Maladaptive Daydreaming: where wild minds come to rest
I was wondering how many people here live alone. I've just started to buy my first home on my own and though I am excited to finally be leaving home. I am also worried that it may cause me to submerge myself more in my MD. At the moment I live with my parents and have them to pull me into the real world.
Like today I was home alone and find I daydream as I do chores around the house and listen to music. I'm feeling stressed at the moment due to the house purchase, problems at work and also problems at home between my parents. My parents have a rocky relationship to say the least.
My dad has never been diagnosed but I feel has suffered with depression since his parents passed away 20 years ago he has never been good with expressing his feelings and keeps everything in. I wonder sometimes if he has MD as he will go and sit quietly and stare into space or stares at his phone and it can be hard to grab his attention.

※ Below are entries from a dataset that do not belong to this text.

(** A step of the whole does the watcher's work or moves nothing of it. *)
Lemma net_step_moves n n' :
  net_ok max_held size idle_timeout n → winding (n_pool n) → net_step peer_of max_held n n' →
  (net_work n' < net_work n)%nat ∨ unmoved n n'.
Proof.
  intros (Hpop & (Hnd & Hlen & Hin & Hret) & _) Hstop Hs.
  assert (Hret1 : ∀ p' c calls1 i calls2 r ec, n_calls n = calls1 ++ i :: calls2 → n_conn n = c →
    cn_clients c !! i = Some (CReturned r ec) → step max_held (n_pool n) p' →
    s_adders (n_pool n) = Datatypes.S (s_adders p') →
    (net_work (mk_net p' c (calls1 ++ calls2)) < net_work n)%nat).
  { intros p' c calls1 i calls2 r ec Ecalls Ec Hi Hst Had.
    destruct (step_adder_returns max_held size idle_timeout _ _ Hpop Hst Had) as [(t0 & v & b & E1 & E2) Hle].
    unfold net_work, pending_adders, calls_work. cbn [n_pool n_conn n_calls]. rewrite E1, E2, Ecalls, Ec.
    rewrite sum_list_with_middle, Hi. rewrite Ecalls in Hlen. rewrite !length_app in *. simpl in *. lia. }
  destruct Hs as [p p' c calls Hst Had|p c c' calls Hst Hdom Hrun
    |p c c' calls i Hlt Hst Hi Hc'|p p' c calls1 i calls2 peer ec s Hi Hpeer Hst Hcr
    |p p' c calls1 i calls2 ec Hi Hst Had Hcr|]; cbn [n_pool n_conn n_calls] in *.
  - destruct (watcher_work_step size idle_timeout max_held p p') as (Hle & Hpe); [lia|done..|].
    destruct (step_moves p p' Hpop Hstop Hst) as [Hlt|(E1 & E2 & E3)]; [left|by right].
    unfold net_work. simpl. lia.
  - destruct (conn_step_moves c c' calls Hst Hin) as [Hlt|[_ Hsame]]; [left|by right].
    unfold net_work. simpl. lia.
  - left. pose proof (calls_work_conn c c' calls Hst Hin) as Hc. unfold net_work. cbn [n_pool n_conn n_calls].
    assert (calls_work c' (i :: calls) = (5 + calls_work c' calls)%nat) as ->.
    { unfold calls_work. cbn [sum_list_with]. by rewrite Hc', lookup_insert_eq. }
    pose proof (pending_adders_ge max_held size idle_timeout _ Hpop). cbn [length]. lia.
  - left. eapply Hret1; [done..|]. by eapply step_creates_adder.
  - left. by eapply Hret1.
  - right. by split_and!.
Qed.

End Moved.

I feel that moving out may help me as I feel like I constantly live underneath their dark cloud. At the moment and all through my life they go through stages of not speaking to each other and I feel trapped in the middle. This week I have struggled more than usual swinging between sadness and lifting my spirits with daydreams, where I am in a happy relationship and live away from my family.
I feel if I live alone I will feel calmer as I don't need to worry about what mood my parents will be in or sitting in their silences trying to make conversation.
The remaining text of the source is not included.